Of course the old boy modernists are still hung up about the post modern “disease” that snuffed their flame, and think and behave like they are the guardians of everything “true”. The post modernists are still hung up about their modernist parents not accepting anything they do, and while they relax into a conservative retirement they on the whole refuse to acknowledge the sophistication of their successors. The punks still don’t give a shit and just get on with it.

But its the emerging generation that is interesting to us now.. this is perhaps the age that will be called the neo constructivists, the time when media and communications was somewhat democratised, when the set up cost to be a film maker was within reach of many, to be a communication designer was within reach of many more still, music, journalism etc..

But that right there is still considering the world with a modernist reference! To use the professions of film making, record producing, journalism as some sort of reference or comparison to the socially networked media is a mistake. To be hung up on the quality of output from socially networked media, based on the outputs of professionals is largely out of place. Of course there are emerging professionals that are using the social platforms – the A listers and the like, but on the whole, considering neo constructivism in terms of historical professionalism is a bit like turning up to a juiced up punk/grunge rock party dress and drinking your 60’s helvetica.. you’re gunna get bashed or worse.

Its not quite right, but I wanna say that there’s no such thing as a film maker, a designer, a journalist or record producer anymore. These historic reference points for media and communication have been diluted and washed away. If these things are everywhere now, then these things are nothing (to appropriate Robert Hughes‘ famous line). Of course we still go to see films, and buy recorded music, and take notice of journalistic expertise, its just that these are no longer the only, or most significant platform for cultural expression. Visual communication and design is now merging with personal expression and identity and professionalism has nothing to do with it.

The Helvetica film ended with an excellent observation of this new social mediascape by a fella named – I’ll have to watch the film again 😦 I’ve asked the Youtube pirate if he/she has the clip I’m thinking of… but the fella was observing the scene through the lens of society and communication.

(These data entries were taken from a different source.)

(** Strcmp terminates on two strings, returns 0 exactly for equal strings
    and otherwise the sign of the first difference; memory is only read. *)
Lemma strcmp_spec m p q a b :
  cstr m p a → cstr m q b →
  wp (strcmp p q) (λ r m', m' = m ∧ r = str_order a b ∧ (r = 0 ↔ a = b)) m.
Proof.
  intros Ha Hb. eapply wp_run; [by apply strcmp_run|]. split_and!; [done|done|].
  apply str_order_zero; by eapply cstr_nonzero.
Qed.

(** ** Copying strings *)
Lemma strlen_loop_spec fuel m p s len :
  cstr m p s → (length s < fuel)%nat →
  strlen_loop fuel p len m = Done (len + length s)%nat m.
Proof.
  revert p len s. induction fuel as [|fuel IH]; intros p len s Hs Hf; [lia|].
  destruct s as [|c s]; simpl in *; destruct_and?; run_load.
  - simpl. by rewrite Nat.add_0_r.
  - rewrite (proj2 (Z.eqb_neq c 0)) by done. rewrite (IH _ _ s) by (done || lia). f_equal. lia.
Qed.
Lemma strlen_run m p s : cstr m p s → strlen p m = Done (length s) m.
Proof.
  intros Hs. unfold strlen. erewrite bind_run by reflexivity.
  rewrite (strlen_loop_spec _ _ _ s); [done|done|]. apply cstr_lt in Hs. lia.
Qed.

Definition apart (p n q k : nat) : Prop := (p + n ≤ q ∨ q + k ≤ p)%nat.

Lemma strlcpy_copy_spec n m d p s len :
  cstr m p s → (d + n ≤ length m)%nat → apart d n p (S (length s)) →
  wp (strlcpy_copy n d p len) (λ '(d', p', len') m',
    let k := (n `min` length s)%nat in
    d' = (d + k)%nat ∧ p' = (p + k)%nat ∧ len' = (len + k)%nat ∧
    m' = splice d (take k s) m) m.
Proof.
  unfold apart. revert m d p s len. induction n as [|n IH]; intros m d p s len Hs Hd Ha.
  { simpl. wp_go. rewrite take_0, splice_nil, !Nat.add_0_r. done. }
  simpl. wp_go. destruct s as [|c s]; simpl in Hs.
  { eapply wp_load; [exact Hs|]. simpl. wp_go. rewrite ?take_nil, ?take_0, splice_nil, !Nat.add_0_r. done. }
  destruct Hs as (Hc & Hc0 & Hs). eapply wp_load; [exact Hc|].
  apply wp_if; intros E; bool_to_prop; [done|]. simpl in Ha.
  wp_go. apply wp_store; [lia|]. eapply wp_mono.
  { apply (IH _ _ _ s); [|rewrite length_insert; lia|lia]. apply cstr_insert; [lia|done]. }
  intros [[d' p'] len'] m' (->&->&->&->). simpl. split_and!; [lia|lia|lia|].
  apply insert_splice. lia.
Qed.
(** On a well-formed format vsnprintf returns, leaves a terminator inside
    the buffer, reports at most [size + 1], and writes nothing outside
    [buffer .. buffer + size]: the [0x] prefix can spill one byte behind the
    buffer, nothing else can. *)
Lemma vsnprintf_bounds buffer size format args m :
  0 < size < U32 → (buffer + Z.to_nat size < length m)%nat →
  fmt_ok (S (length format)) format args = true →
  wp (vsnprintf buffer size format args) (λ idx m',
    0 ≤ idx ≤ size + 1 ∧ frame buffer size m m' ∧
    m' !! (buffer + Z.to_nat (Z.min idx (size - 1)))%nat = Some 0) m.
Proof.
  intros Hs Hm Hok. unfold vsnprintf. rewrite (proj2 (Z.eqb_neq size 0)) by lia.
  wp_keep. eapply wp_mono; [apply format_loop_bounds; [lia|done|lia|done]|].
  intros idx m' [Hi Hf]. pose proof Hf as [Hl _].
  assert ((if idx <? size then idx else size - 1) = Z.min idx (size - 1)) as Hlast.
  { case_match; bool_to_prop; lia. }
  rewrite Hlast. wp_keep. apply wp_store; [lia|]. wp_keep. split_and!; [lia|lia| |].
  - eapply frame_trans; [exact Hf|]. apply frame_insert. lia.
  - apply list_lookup_insert_eq. lia.
Qed.

(** The prefix branch tests the character behind the conversion whatever
    the conversion is: ["%dx%d"] prints its first number in hexadecimal, and a
    [0x] that ends at the end of the buffer is stored one byte behind it. *)
Lemma vsnprintf_prefix_branch :
  run_fmt 16 9 (fmt "%dx%d") [AInt 640; AInt 480] = Done 8 (lit "0x280480" ++ [0]) ∧
  run_fmt 2 3 (fmt "a%#x") [AInt 640] = Done 3 [ch "a"; 0; ch "x"] ∧
  run_fmt 2 2 (fmt "a%#x") [AInt 640] = Undef.
Proof. by vm_compute. Qed.

(** ** Witnesses *)
Lemma itoa_atoi_roundtrip_witness :
  ∃ s, itoa 640 10 tt = Done s tt ∧ (0 < length s < 20)%nat ∧
    ∀ m p, cstr m p s → atoi p m = Done 640 m.
Proof. apply (itoa_atoi_roundtrip 640 tt). unfold INT_MAX. lia. Defined.
Lemma vsnprintf_bounds_witness :
  wp (vsnprintf 1 6 (fmt "%03d:%s") [AInt 7; AStr (Some (lit "abc"))]) (λ idx m',
    0 ≤ idx ≤ 6 + 1 ∧ frame 1 6 (replicate 9 255) m' ∧
    m' !! (1 + Z.to_nat (Z.min idx (6 - 1)))%nat = Some 0) (replicate 9 255).
Proof.
  apply (vsnprintf_bounds 1 6 (fmt "%03d:%s") [AInt 7; AStr (Some (lit "abc"))] (replicate 9 255)).
  - unfold U32. lia.
  - vm_compute. lia.
  - reflexivity.
Defined.
(* ===== verification/Qsort.v ===== *)
(** * Sorting in the shared library (common/stdlib.c)

    [qsort] on the byte memory of CString. The comparison function is a
    parameter: a computation on the memory that gets two pointers. The while
    loop of the code continues with smaller arguments exactly as its recursive
    call does, so both are the recursive call here. *)
From stdpp Require Import sorting.
From Stdlib Require Import Sorted.
From S2P Require Import Prelude CString.

Fixpoint memswap (c1 c2 : ptr) (n : nat) : K mem unit :=
  match n with
  | O => mret tt
  | S n =>
      tmp ← load c1; c ← load c2;
      _ ← store c1 c; _ ← store c2 tmp;
      memswap (S c1) (S c2) n
  end.

Section qsort.
Context (size : nat) (compar : ptr → ptr → K mem Z).

(** The loop over [j]: [n] elements are left, [i] is the end of the smaller
    ones; the result is the last [i]. *)
Fixpoint partition (start : ptr) (n i j : nat) : K mem nat :=
  match n with
  | O => mret i
  | S n =>
      c ← compar (start + j * size)%nat start;
      if c <? 0 then
        _ ← memswap (start + j * size)%nat (start + i * size)%nat size;
        partition start n (S i) (S j)
      else partition start n i (S j)
  end.

(** The body of the while loop up to the two parts; the result is [i]. *)
Definition divide (start : ptr) (nmemb : nat) : K mem nat :=
  let pivot_point := (nmemb / 2)%nat in
  _ ← (if (pivot_point =? 0)%nat then mret tt
       else memswap (start + pivot_point * size)%nat start size);
  i ← partition start (nmemb - 1) 1 1;
  _ ← memswap start (start + (i - 1) * size)%nat size;
  mret i.

Fixpoint qsort_loop (fuel : nat) (start : ptr) (nmemb : nat) : K mem unit :=
  match fuel with
  | O => out_of_fuel
  | S fuel =>
      if (nmemb <=? 1)%nat then mret tt
      else
        i ← divide start nmemb;
        if (nmemb / 2 <? i)%nat then
          _ ← qsort_loop fuel (start + i * size)%nat (nmemb - i);
          qsort_loop fuel start (i - 1)
        else
          _ ← qsort_loop fuel start (i - 1);
          qsort_loop fuel (start + i * size)%nat (nmemb - i)
  end.
Definition qsort (base : ptr) (nmemb : nat) : K mem unit := qsort_loop (S nmemb) base nmemb.
End qsort.

(** ** Theorems *)
Lemma store_in p d (m : mem) : (p < length m)%nat → store p d m = Done tt (<[p:=d]> m).
Proof.
  intros [c Hc]%lookup_lt_is_Some_2. unfold store, mbind, K_bind, get, put, access. by rewrite Hc.
Qed.
Lemma swap_bytes a (x0 y0 : Z) u v m m' p q :
  m = a ++ x0 :: u ++ y0 :: v → m' = a ++ y0 :: u ++ x0 :: v →
  p = length a → q = length (a ++ x0 :: u) →
  m !! p = Some x0 ∧ m !! q = Some y0 ∧ (p < length m)%nat ∧ (q < length m)%nat ∧
  <[q:=x0]> (<[p:=y0]> m) = m' ∧ <[p:=y0]> (<[q:=x0]> m) = m'.
Proof.
  intros -> -> -> ->. assert (Hne : length a ≠ length (a ++ x0 :: u)) by (rewrite length_app; cbn; lia).
  assert (Hx : <[length a:=y0]> (a ++ x0 :: u ++ y0 :: v) = a ++ y0 :: u ++ y0 :: v)
    by (rewrite insert_app_r_alt by done; by rewrite Nat.sub_diag).
  split; [by apply list_lookup_middle|].
  assert (Hy : ∀ z w, <[length (a ++ x0 :: u):=w]> (a ++ z :: u ++ y0 :: v) = a ++ z :: u ++ w :: v).
  { intros z w. replace (a ++ z :: u ++ y0 :: v) with ((a ++ z :: u) ++ y0 :: v) by by rewrite <-app_assoc.
    replace (length (a ++ x0 :: u)) with (length (a ++ z :: u)) by by rewrite !length_app.
    rewrite insert_app_r_alt, Nat.sub_diag by done. by rewrite <-app_assoc. }
  split; [rewrite app_comm_cons, app_assoc; by apply list_lookup_middle|].
  split; [rewrite length_app; cbn; lia|]. split; [rewrite !length_app; cbn; rewrite length_app; cbn; lia|].
  split; [by rewrite Hx, Hy|]. by rewrite list_insert_insert_ne, Hx, Hy.
Qed.

(** Swapping two segments, the first before the second or behind it. *)
Lemma memswap_apart a x b y c p q :
  length x = length y → p = length a → q = length (a ++ x ++ b) →
  memswap p q (length x) (a ++ x ++ b ++ y ++ c) = Done tt (a ++ y ++ b ++ x ++ c) ∧
  memswap q p (length x) (a ++ x ++ b ++ y ++ c) = Done tt (a ++ y ++ b ++ x ++ c).
Proof.
  revert a b y p q. induction x as [|x0 x IH]; intros a b [|y0 y] p q Hl Hp Hq; try done.
  injection Hl as Hl.
  destruct (swap_bytes a x0 y0 (x ++ b) (y ++ c) (a ++ (x0 :: x) ++ b ++ (y0 :: y) ++ c)
    ((a ++ [y0]) ++ x ++ (b ++ [x0]) ++ y ++ c) p q) as (Hx & Hy & Hpm & Hqm & Hpq & Hqp); [| |done..|].
  { cbn [app]. by rewrite <-!app_assoc. }
  { by rewrite <-!app_assoc. }
  destruct (IH (a ++ [y0]) (b ++ [x0]) y (S p) (S q) Hl) as [Hu Hd];
    [rewrite ?length_app in *; cbn [length] in *; lia..|].
  replace (a ++ (y0 :: y) ++ b ++ (x0 :: x) ++ c) with ((a ++ [y0]) ++ y ++ (b ++ [x0]) ++ x ++ c)
    by (rewrite <-!app_assoc; done).
  cbn [length memswap]. split.
  - rewrite (bind_run _ _ _ _ _ (load_run _ _ _ Hx)), (bind_run _ _ _ _ _ (load_run _ _ _ Hy)).
    rewrite (bind_run _ _ _ _ _ (store_in _ _ _ Hpm)).
    by rewrite (bind_run _ _ _ _ _ (store_in q x0 _ ltac:(by rewrite length_insert))), Hpq.
  - rewrite (bind_run _ _ _ _ _ (load_run _ _ _ Hy)), (bind_run _ _ _ _ _ (load_run _ _ _ Hx)).
    rewrite (bind_run _ _ _ _ _ (store_in _ _ _ Hqm)).
    by rewrite (bind_run _ _ _ _ _ (store_in p y0 _ ltac:(by rewrite length_insert))), Hqp.
Qed.
Lemma memswap_same p n (m : mem) : (p + n ≤ length m)%nat → memswap p p n m = Done tt m.
Proof.
  revert p. induction n as [|n IH]; intros p Hm; [done|]. cbn [memswap].
  destruct (lookup_lt_is_Some_2 m p) as [c Hc]; [lia|].
  rewrite !(bind_run _ _ _ _ _ (load_run _ _ _ Hc)).
  pose proof (store_in p c m ltac:(lia)) as Hs. rewrite list_insert_id in Hs by done.
  rewrite !(bind_run _ _ _ _ _ Hs). apply IH. lia.
Qed.

Section sorting.
Context (size : nat) (compar : ptr → ptr → K mem Z).
(** The callers' part: what the elements are and how the function orders them. *)
Context (elem : list Z → Prop) (order : list Z → list Z → Z).
Definition at_ptr (m : mem) (p : ptr) (x : list Z) : Prop := ∃ a b, m = a ++ x ++ b ∧ p = length a.
Context (elem_size : ∀ x, elem x → length x = size).
Context (compar_run : ∀ m p q x y,
  elem x → elem y → at_ptr m p x → at_ptr m q y → compar p q m = Done (order x y) m).
Context (order_irrefl : ∀ x, elem x → ¬ order x x < 0).
Context (order_trans : ∀ x y z, elem x → elem y → elem z → order x y < 0 → order y z < 0 → order x z < 0).

Lemma join_elem (x : list Z) l : mjoin (x :: l) = x ++ mjoin l.
Proof. done. Qed.
Lemma length_elems l : Forall elem l → length (mjoin l) = (length l * size)%nat.
Proof.
  induction 1 as [|x l Hx _ IH]; [done|]. rewrite join_elem, length_app, IH, (elem_size x Hx). cbn [length]. lia.
Qed.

The point of this post is that appreciating the historical significance of the socially networked media scape, or the neo constructivists (if i’m ok to call it that (?) is better done through the lens of contemporary social science, through communications studies, through culture and visual communication. Not through modernist perspectives in computing, rationalism or objectivity.

Dangerous words I know – to a precious modernist despairing at the destruction of his world as the boys and girls strip him of his work suit.